The relation between the precision and recall might change along the performance of the robotic task [32]. In overview images taken by the robotic harvester it is important to maximize the TP rates and lower FP rates to ensure low cycle times (ensure the robot does not waste time on false targets). On the other hand, in visual servoing mode, after the target has been located the arm must then be guided accurately towards it for harvesting. At this stage, the detection task becomes “easier” since the target is centered and close to the camera. Here, reducing FP should be emphasized to avoid misguiding the arm, while the TP rate is less significant. Therefore, the relation between TP and FP as a function of the algorithm’s parameters is also analyzed.

The color-based detection algorithm was evaluated across the entire dataset for two evaluation schemes:

“Strict”—Detection of partially matured peppers considered a false positive.
“Flexible”—Detection of partially matured peppers considered a true positive.

It should be noted that since the detection algorithm is color-based, the chances of incorrectly detecting a partially mature pepper is directly proportional to the level of maturity of that pepper.

4. Results

4.1. FNF Images vs. Flash Only Images

Studying all pixels labeled as ripe peppers under both FNF and Flash-only images revealed significant differences in the distribution of both hue and saturation. Histograms depicting the value distribution for both parameters can be found in Figure 9. The standard deviation for hue was 0.045 for FNF and 0.203 for Flash-only, and the standard deviation for saturation was 0.091 for FNF and 0.138 for Flash-only. This significant reduction of sample variance in FNF images vs. Flash-only supports the claim that FNF provides higher color constancy, thus facilitating better performance in color-based detection algorithms.

4.2. Color-Based Detection Results

Table 3 details the performance of the color-based detection algorithm under both “strict” and “flexible” evaluation schemes. Figure 10 details the distribution of detections, including an analysis of false positive cases:

TP—Correct detection of a fruit.
FP₂—Partially-mature fruit detected as mature.
FP₁—Non-mature fruit detected as mature.
DC—Distant, out of range, fruit detected (ignored).
FP—False detection (no fruit at detected location).
FN—False misdetection (fruit present but not detected)

False negatives due to pepper clusters were a significant proportion of false negatives in the FNF configuration (as evident from Figure 10).
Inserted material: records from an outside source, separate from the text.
(* ===== verification/PackmsgDecode.v ===== *)
(** What packmsg.h reads: an element that was encoded is read back, by the getter
    of its kind, and the iterator moves past it. *)
From S2P Require Import Prelude Bytes Packmsg PackmsgEncode.

(** ** Reading *)

Record in_wf (buf : packmsg_input_t) : Prop := {
  iw_ptr : 0 <= i_ptr buf;
  iw_len : i_len buf = -1 \/ (0 <= i_len buf /\ i_ptr buf + i_len buf <= zlen (i_mem buf));
  iw_bytes : bytes_ok (i_mem buf);
  iw_size : zlen (i_mem buf) < 2 ^ 32;
}.

(** The bytes the iterator still has in front of it. *)
Definition rest (buf : packmsg_input_t) : list Z := slice (Z.to_nat (i_ptr buf)) (Z.to_nat (i_len buf)) (i_mem buf).

Definition holds (buf : packmsg_input_t) (l : list Z) : Prop := in_wf buf /\ 0 <= i_len buf /\ rest buf = l.

Definition adv (buf : packmsg_input_t) (n : Z) : packmsg_input_t := Input (i_mem buf) (i_ptr buf + n) (i_len buf - n).

Lemma adv_adv buf n m : adv (adv buf n) m = adv buf (n + m).
Proof. unfold adv. cbn. f_equal; lia. Qed.

Lemma adv_0 buf : adv buf 0 = buf.
Proof. destruct buf. unfold adv. cbn. f_equal; lia. Qed.

Lemma holds_length buf l : holds buf l -> zlen l = i_len buf.
Proof. intros ([] & Hl & <-). unfold rest, zlen in *. rewrite length_slice. lia. Qed.

Lemma holds_adv buf a l : holds buf (a ++ l) -> holds (adv buf (zlen a)) l.
Proof.
  intros H. pose proof (holds_length _ _ H) as Hn. rewrite zlen_app in Hn. destruct H as (Hw & Hl & Hr).
  pose proof (zlen_nonneg a). pose proof (zlen_nonneg l). split; [|split].
  - destruct Hw. split; cbn; try done; lia.
  - cbn. lia.
  - assert (E : rest (adv buf (zlen a)) = drop (length a) (rest buf)).
    { unfold rest, adv, slice. cbn [i_ptr i_len i_mem]. rewrite skipn_firstn_comm, drop_drop.
      f_equal; [|f_equal]; unfold zlen in *; destruct Hw; lia. }
    rewrite E, Hr. by apply drop_app_exact.
Qed.

Lemma read_hdr_ok buf x l : holds buf (x :: l) -> packmsg_read_hdr_ buf = Done (x, adv buf 1).
Proof.
  intros H. pose proof (holds_length _ _ H) as Hn. destruct H as (Hw & Hl & Hr).
  assert (0 < i_len buf) by (unfold zlen in Hn; simpl in Hn; lia). unfold packmsg_read_hdr_. rewrite (proj2 (Z.ltb_lt _ _)) by done.
  assert (E : slice (Z.to_nat (i_ptr buf)) 1 (i_mem buf) = [x]).
  { unfold rest, slice in *. replace 1%nat with (Nat.min 1 (Z.to_nat (i_len buf))) by lia. rewrite <- take_take, Hr. done. }
  destruct Hw. rewrite mem_read_ok by lia. cbn [obind]. change (Z.to_nat 1) with 1%nat. unfold slice in E. by rewrite E.
Qed.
While such errors do reduce localization accuracy, they do not necessarily indicate a failure to harvest since the “undetected” pepper may be harvested once the detected pepper is harvested. Moreover, detected clusters are often separated into discrete detections as the robot arm approaches them during the harvesting procedure. Table 4 details the performance of the color-based detection algorithm, when clustered detections (cf. Figure 8) are considered successful. The color-based detection algorithm achieved a throughput of 30 fps when run on an Intel^© Core^TM i7-4700MQ 2.4 GHz CPU.

4.3. Deep Learning Results

The network is evaluated with the dataset described in Section 3.1, using 4 different train and test splits (see Table 5). We train and test separately on Flash-Only and FNF images, achieving an AP of (0.8341, 0.8478, 0.8482, 0.8326) over Flash splits, and (0.8493, 0.8601, 0.8437, 0.7935) over FNF splits, where the mean across splits is 0.8407 and 0.8367, respectively. In addition, precision-recall curves for all splits can be seen in Figure 11. While the effect of pepper clusters was quite pronounced in the color-based detection algorithm, the trained network was found to be robust to pepper clustering and did not detect large clusters as single peppers.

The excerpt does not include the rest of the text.